*** Opening of DATA SECTION ***

(* ===== verification/Wots.v ===== *)
(** * Winternitz one-time signatures (packages/core/src wots.ts, params.ts, javaStreamables.ts)

    Key expansion, the digits of a digest with their checksum, signing and
    verification for the one parameter set there is (w = 8, 34 chains).  A buffer of
    chain values is the concatenation of its 32-byte parts.  Debug logging, which
    changes nothing, and the deprecated wrappers are left out. *)

From Stdlib Require Import ZArith Lia QArith Ascii String.
From stdpp Require Import base list strings.
From S2P Require Import Prelude JsBase Mmr.

Module Wo.
Import Js Mm.

(** ** params.ts *)

Definition paramL : nat := 34.
Definition messageSize : Z := 32.
Definition w : Z := 8.
Definition checksumSize : Z := 14.
Definition maxDigit : Z := 255.

Definition assert32 (u label : string) : Res unit :=
  throw_if (negb (Nat.eqb (String.length u) 32))
    (label +:+ " must be exactly 32 bytes; got " +:+ dec (Z.of_nat (String.length u))).

(** ** GMSSRandom *)

(** [a = a + b], little-endian, in place; a byte missing from [b] counts as zero. *)
Fixpoint addByteArrays (a b : string) (overflow : Z) : string :=
  match a with
  | EmptyString => EmptyString
  | String c a =>
      let temp := code c + match b with String d _ => code d | EmptyString => 0 end + overflow in
      String (byte (temp mod 256)) (addByteArrays a (drop_str 1 b) (temp / 256))
  end.
Fixpoint addOne (a : string) (overflow : Z) : string :=
  match a with
  | EmptyString => EmptyString
  | String c a =>
      let temp := code c + overflow in
      String (byte (temp mod 256)) (if temp / 256 =? 0 then a else addOne a (temp / 256))
  end.

(** ** Digits *)

(** [n] digits of [w] bits, the least significant first. *)
Fixpoint checksum_digits (n : nat) (c : Z) : list Z :=
  match n with O => [] | S n => Z.land c maxDigit :: checksum_digits n (Z.shiftr c w) end.

(** [for (i = 0; i < checksumSize; i += w)] *)
Definition checksum_count : nat := Z.to_nat ((checksumSize + w - 1) / w).

Definition sum_digits (l : list Z) : Z := foldr Z.add 0 l.

Definition toWinternitzDigits (hash32 : string) : Res (list Z * list Z) :=
  _ ← assert32 hash32 "hash";
  let digits := map code (list_ascii_of_string hash32) in
  let c := Z.shiftl messageSize w - sum_digits digits in
  Ok (digits, checksum_digits checksum_count c).

Definition baseWWithChecksum (msgHash : string) : Res (list Z) :=
  d ← toWinternitzDigits msgHash;
  let result := d.1 ++ d.2 in
  _ ← throw_if (negb (Nat.eqb (length result) paramL))
        ("Invalid digit length: expected 34, got " +:+ dec (Z.of_nat (length result)));
  Ok result.

Definition concat_bytes (parts : list string) : string := foldr String.append "" parts.

(** [sig.subarray(j * 32, (j + 1) * 32)] for every chain. *)
Fixpoint sig_parts (n : nat) (sig : string) : list string :=
  match n with O => [] | S n => take_str 32 sig :: sig_parts n (drop_str 32 sig) end.

Section Hash.
Context (sha3_256 : string → string).

(** ** Key expansion *)

Definition nextSeed (state : string) : Res (string * string) :=
  _ ← assert32 state "state";
  let rand := sha3_256 state in
  Ok (rand, addOne (addByteArrays state rand 0) 1).

Fixpoint next_seeds (n : nat) (state : string) : Res (list string) :=
  match n with
  | O => Ok []
  | S n => r ← nextSeed state; let '(pk, state) := r : string * string in l ← next_seeds n state; Ok (pk :: l)
  end.
Definition expandPrivateKey (seed : string) : Res (list string) :=
  _ ← assert32 seed "seed"; next_seeds paramL seed.

(** [hashAllObjects(MiniNumber(index), MiniData(seed))] *)
Definition deriveChainSeedJava (privateSeed : string) (index : Z) : Res string :=
  i ← serializeMiniNumber (of_Z index); Ok (sha3_256 (i +:+ writeMiniData privateSeed)).
Definition deriveIndexedSeed (seed : string) (keyIndex : Z) : Res string :=
  _ ← assert32 seed "seed"; deriveChainSeedJava seed keyIndex.

(** ** Chains *)

Fixpoint hash_times (n : nat) (x : string) : string :=
  match n with O => x | S n => hash_times n (sha3_256 x) end.
Definition hashChain (x : string) (rounds : Z) : string :=
  if rounds <? 1 then x else hash_times (Z.to_nat rounds) x.

Definition private_keys (seed : string) (i : Z) : Res (list string) :=
  _ ← assert32 seed "seed"; indexedSeed ← deriveIndexedSeed seed i; expandPrivateKey indexedSeed.

Definition deriveFullPublicKey (seed : string) (i : Z) : Res string :=
  privateKeys ← private_keys seed i; Ok (concat_bytes (map (λ x, hashChain x maxDigit) privateKeys)).
Definition derivePKdigest (seed : string) (i : Z) : Res string :=
  privateKeys ← private_keys seed i; Ok (sha3_256 (concat_bytes (map (λ x, hashChain x maxDigit) privateKeys))).

(** ** Signing and verifying *)

Definition wotsSign (seed : string) (i : Z) (message : string) : Res string :=
  _ ← assert32 seed "seed"; _ ← assert32 message "message";
  indexedSeed ← deriveIndexedSeed seed i;
  privateKeys ← expandPrivateKey indexedSeed;
  d ← toWinternitzDigits (sha3_256 message);
  let allDigits := d.1 ++ d.2 in
  _ ← throw_if (negb (Nat.eqb (length allDigits) paramL))
        ("Digit length mismatch: got " +:+ dec (Z.of_nat (length allDigits)) +:+ ", want 34");
  Ok (concat_bytes (zip_with hashChain privateKeys allDigits)).

(** The tops of the chains of a signature, 34 parts of 32 bytes. *)
Definition chain_tops (sig message : string) : Res string :=
  allDigits ← baseWWithChecksum (sha3_256 message);
  Ok (concat_bytes (zip_with (λ part d, hashChain part (maxDigit - d)) (sig_parts paramL sig) allDigits)).

Definition wotsVerify (sig message pkFull : string) : Res bool :=
  _ ← throw_if (negb (Nat.eqb (String.length pkFull) (paramL * 32)))
        ("pkFull must be exactly 1088 bytes (L=34 " +:+ String (byte 215) " 32); got " +:+ dec (Z.of_nat (String.length pkFull)));
  if negb (Nat.eqb (String.length sig) (paramL * 32)) then Ok false else
  buf ← chain_tops sig message;
  Ok (String.eqb buf pkFull).

Definition wotsVerifyDigest (sig message pkDigest : string) : Res bool :=
  _ ← assert32 pkDigest "pkDigest";
  if negb (Nat.eqb (String.length sig) (paramL * 32)) then Ok false else
  buf ← chain_tops sig message;
  Ok (String.eqb (sha3_256 buf) pkDigest).

Definition wotsPublicKeyFromSeed (seed : string) (index : Z) : Res string := derivePKdigest seed index.

End Hash.
End Wo.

*** Close of DATA SECTION ***

Give back exactly the lines above, from the line containing "privateKeys ← private_keys seed i; Ok (concat_bytes" through the line containing "Ok (concat_bytes (zip_with (λ", with both end lines and nothing more.

■ ANSWER TO THE EXERCISE:
  privateKeys ← private_keys seed i; Ok (concat_bytes (map (λ x, hashChain x maxDigit) privateKeys)).
Definition derivePKdigest (seed : string) (i : Z) : Res string :=
  privateKeys ← private_keys seed i; Ok (sha3_256 (concat_bytes (map (λ x, hashChain x maxDigit) privateKeys))).

(** ** Signing and verifying *)

Definition wotsSign (seed : string) (i : Z) (message : string) : Res string :=
  _ ← assert32 seed "seed"; _ ← assert32 message "message";
  indexedSeed ← deriveIndexedSeed seed i;
  privateKeys ← expandPrivateKey indexedSeed;
  d ← toWinternitzDigits (sha3_256 message);
  let allDigits := d.1 ++ d.2 in
  _ ← throw_if (negb (Nat.eqb (length allDigits) paramL))
        ("Digit length mismatch: got " +:+ dec (Z.of_nat (length allDigits)) +:+ ", want 34");
  Ok (concat_bytes (zip_with hashChain privateKeys allDigits)).

(** The tops of the chains of a signature, 34 parts of 32 bytes. *)
Definition chain_tops (sig message : string) : Res string :=
  allDigits ← baseWWithChecksum (sha3_256 message);
  Ok (concat_bytes (zip_with (λ part d, hashChain part (maxDigit - d)) (sig_parts paramL sig) allDigits)).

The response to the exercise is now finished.